(Beginning of Dataset entries)

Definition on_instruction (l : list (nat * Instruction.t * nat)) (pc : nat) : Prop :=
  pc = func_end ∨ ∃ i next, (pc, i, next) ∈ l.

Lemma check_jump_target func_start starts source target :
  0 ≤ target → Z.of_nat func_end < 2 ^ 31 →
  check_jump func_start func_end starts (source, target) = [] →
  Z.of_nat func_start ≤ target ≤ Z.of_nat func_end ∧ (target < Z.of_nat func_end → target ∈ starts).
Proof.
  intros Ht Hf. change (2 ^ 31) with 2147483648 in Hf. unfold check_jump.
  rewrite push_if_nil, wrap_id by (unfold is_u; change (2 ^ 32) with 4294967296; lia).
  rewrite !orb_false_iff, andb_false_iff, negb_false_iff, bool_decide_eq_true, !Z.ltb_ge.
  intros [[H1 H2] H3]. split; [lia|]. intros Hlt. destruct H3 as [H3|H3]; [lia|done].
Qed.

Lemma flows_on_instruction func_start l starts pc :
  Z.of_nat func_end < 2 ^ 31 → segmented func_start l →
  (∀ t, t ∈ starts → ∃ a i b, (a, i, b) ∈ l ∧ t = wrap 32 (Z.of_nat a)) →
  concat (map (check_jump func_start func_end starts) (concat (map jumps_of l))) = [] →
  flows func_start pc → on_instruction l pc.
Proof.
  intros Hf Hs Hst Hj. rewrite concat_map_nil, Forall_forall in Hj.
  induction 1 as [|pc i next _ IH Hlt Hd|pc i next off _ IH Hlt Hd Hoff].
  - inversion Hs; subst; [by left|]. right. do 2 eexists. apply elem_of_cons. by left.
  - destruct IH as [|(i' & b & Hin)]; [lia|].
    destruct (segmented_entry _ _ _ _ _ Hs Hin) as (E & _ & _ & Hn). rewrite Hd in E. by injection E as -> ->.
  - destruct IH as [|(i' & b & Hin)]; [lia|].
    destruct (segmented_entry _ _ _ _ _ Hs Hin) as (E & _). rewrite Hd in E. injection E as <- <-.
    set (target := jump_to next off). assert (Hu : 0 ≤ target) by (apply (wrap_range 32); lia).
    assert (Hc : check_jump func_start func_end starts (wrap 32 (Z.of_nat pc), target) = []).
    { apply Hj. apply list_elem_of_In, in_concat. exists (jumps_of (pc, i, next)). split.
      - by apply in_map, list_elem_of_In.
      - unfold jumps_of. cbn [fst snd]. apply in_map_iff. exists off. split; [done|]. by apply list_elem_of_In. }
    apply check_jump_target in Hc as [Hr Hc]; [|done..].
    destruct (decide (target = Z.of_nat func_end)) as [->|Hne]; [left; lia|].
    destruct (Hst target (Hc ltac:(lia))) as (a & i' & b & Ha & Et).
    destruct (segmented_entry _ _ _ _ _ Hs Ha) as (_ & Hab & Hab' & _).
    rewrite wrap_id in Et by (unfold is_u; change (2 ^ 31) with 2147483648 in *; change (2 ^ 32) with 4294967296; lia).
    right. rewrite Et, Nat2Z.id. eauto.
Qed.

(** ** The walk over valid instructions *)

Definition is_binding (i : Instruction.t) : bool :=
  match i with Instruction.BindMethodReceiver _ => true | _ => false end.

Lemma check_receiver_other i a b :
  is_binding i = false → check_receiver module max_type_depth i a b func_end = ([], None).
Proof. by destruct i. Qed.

(End of Dataset entries)

> **What needs to be done**
Return exactly the lines from the beginning of the data above through the one containing "check_jump func_start func_end starts (source, target)", please. Include both end lines and add nothing else.

> **Task solution**
Definition on_instruction (l : list (nat * Instruction.t * nat)) (pc : nat) : Prop :=
  pc = func_end ∨ ∃ i next, (pc, i, next) ∈ l.

Lemma check_jump_target func_start starts source target :
  0 ≤ target → Z.of_nat func_end < 2 ^ 31 →
  check_jump func_start func_end starts (source, target) = [] →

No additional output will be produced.